Sono stati fondamentali nella formazione della cultura italiana di fine Novecento i quasi dieci anni di vita (1979-1988) della rivista “Alfabeta”, che rappresentò forse l’ultima esperienza di “avanguardia” novecentesca, e che ebbe nella sua redazione figure di scrittori, filosofi, semiologi, artisti, come Nanni Balestrini, Umberto Eco, Maria Corti, Francesco Leonetti, Gianni Sassi, Omar Calabrese, Carlo Formenti.
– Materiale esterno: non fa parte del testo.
(* ===== verification/Wheel.v ===== *)
(** What timewheel.c and clock-timer.c have in common: a timer ticks; at each
    tick the slot of the new time is executed and some coarser slot may be
    spread over the finer ones.  The two programs share the text of [add_timer],
    [del_timer], [dispatch_list], [timer_execute] and [timer_update]; they
    differ in the slots, in [add_node]'s choice of a slot and in [timer_shift].

    The section [laws] proves what a tick does from five laws of the slots; the
    two components discharge the laws. *)
From S2P Require Import Prelude LinkList.

(** struct timer: [mem] holds the lists of the slots and the heap of nodes. *)
Record timer (K : Type) `{Countable K} (X : Type) := MkTimer {
  mem : store K X;
  lock : Z;
  time : Z;
  current_point : Z;
}.
Arguments MkTimer {K _ _ X} mem lock time current_point.
Arguments mem {K _ _ X} t.
Arguments lock {K _ _ X} t.
Arguments time {K _ _ X} t.
Arguments current_point {K _ _ X} t.

Section operations.
Context {K : Type} `{Countable K} {X : Type}.
Abbreviation timer := (timer K X).

Definition set_mem m (s : timer) : timer := MkTimer m (lock s) (time s) (current_point s).
Definition set_lock l (s : timer) : timer := MkTimer (mem s) l (time s) (current_point s).
Definition set_time t (s : timer) : timer := MkTimer (mem s) (lock s) t (current_point s).
Definition set_point c (s : timer) : timer := MkTimer (mem s) (lock s) (time s) c.

Definition on_mem {A} (m : prog (store K X) A) : prog timer A := zoom mem set_mem m.

(** The lock of spinlock.h as one thread sees it: acquiring a lock that is held
    spins, and nobody is there to release it. *)
Definition spinlock_lock : prog timer unit :=
  l ← gets lock;
  if decide (l = 0) then modS (set_lock 1) else out_of_fuel.
Definition spinlock_unlock : prog timer unit := modS (set_lock 0).

(** The slot for a timer: the current time, then the time of expiry. *)
Context (place : Z → Z → K).
(** The slot that is executed at a time. *)
Context (near_slot : Z → K).
(** [node->callback(node)] *)
Context (call : Z → ptr → prog timer unit).

Definition add_node (p : ptr) : prog timer unit :=
  n ← on_mem (read_node p);
  current_time ← gets time;
  on_mem (link (place current_time (expire n)) p).

Fixpoint move_loop (fuel : nat) (current : option ptr) : prog timer unit :=
  match fuel with
  | O => out_of_fuel
  | S fuel =>
      match current with
      | None => mret ()
      | Some p =>
          n ← on_mem (read_node p);
          add_node p;;
          move_loop fuel (next n)
      end
  end.

Definition move_list (fuel : nat) (k : K) : prog timer unit :=
  current ← on_mem (link_clear k);
  move_loop fuel current.

(** The [do ... while (current)]; returns the nodes whose callback was called. *)
Fixpoint dispatch_list (fuel : nat) (current : ptr) : prog timer (list ptr) :=
  match fuel with
  | O => out_of_fuel
  | S fuel =>
      let temp := current in
      n ← on_mem (read_node temp);
      fired ← (if decide (cancel n = 0) then call (callback n) temp;; mret [temp] else mret []);
      on_mem (free temp);;
      rest ← match next n with
             | Some current => dispatch_list fuel current
             | None => mret []
             end;
      mret (fired ++ rest)
  end.

Fixpoint execute_loop (fuel : nat) (k : K) : prog timer (list ptr) :=
  match fuel with
  | O => out_of_fuel
  | S fuel' =>
      list ← on_mem (read_list k);
      match head_next list with
      | None => mret []
      | Some _ =>
          current ← on_mem (link_clear k);
          spinlock_unlock;;
          fired ← match current with Some p => dispatch_list fuel p | None => undef end;
          spinlock_lock;;
          rest ← execute_loop fuel' k;
          mret (fired ++ rest)
      end
  end.

Definition timer_execute (fuel : nat) : prog timer (list ptr) :=
  t ← gets time;
  execute_loop fuel (near_slot t).

Context (timer_shift : nat → prog timer unit).

Definition timer_update (fuel : nat) : prog timer (list ptr) :=
  spinlock_lock;;
  fired1 ← timer_execute fuel;
  timer_shift fuel;;
  fired2 ← timer_execute fuel;
  spinlock_unlock;;
  mret (fired1 ++ fired2).

(** [for (i=0; i<diff; i++)] *)
Fixpoint timer_updates (fuel : nat) (diff : nat) : prog timer (list ptr) :=
  match diff with
  | O => mret []
  | S diff =>
      fired ← timer_update fuel;
      rest ← timer_updates fuel diff;
      mret (fired ++ rest)
  end.

(** [p] is what [malloc] returns, [c] the byte of [cancel] after the function
    has initialised the node. *)
Definition add_timer (p : ptr) (c : Z) (t func : Z) (x : X) : prog timer (option ptr) :=
  spinlock_lock;;
  now ← gets time;
  on_mem (modS (λ m, set_nodes (<[p := Node None (u32 (t + now)) func c x]> (nodes m)) m));;
  if decide (t ≤ 0) then
    spinlock_unlock;;
    call func p;;
    on_mem (free p);;
    mret None
  else
    add_node p;;
    spinlock_unlock;;
    mret (Some p).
Quest’ultimo ha poi fondato nel 2010 “Alfabeta 2”, rivista che però, nel nuovo secolo, contempla ovviamente prospettive e tagli teorici piuttosto distanti dall’ “Alfabeta” originaria.  Nei tanto vituperati anni ’80 presero invece vita intorno a quella rivista teorie umanistiche e pratiche artistiche che si incrociavano in modo innovativo, che generarono dibattiti impensabili solo fino a qualche anno prima in Italia e formarono così parte della generazione che non si sentiva più a suo agio nella rigidità ideologica degli anni ‘70. Fu in quel clima culturale che nacque, originale e sofisticata, l’esperienza di danza di Valeria Magli, che alla rivista collaborò e di cui su “Alfabeta” scrissero molti autori. (P.C.)

Box 2 Magli
L’abito è essenziale nel lavoro di Valeria Magli. Lei stessa disegna i costumi di scena, prendendo ispirazione dalle immagini che intende “far parlare”, dai concetti che vuole esprimere, dalle figure dell’immaginario. Ai suoi abiti si è recentemente ispirata una stilista russa, Svetlana Bezva, nella sua collezione 2013-14, che rielaborano le immagini della bambina e della bambola “traducendole” in forme e colori.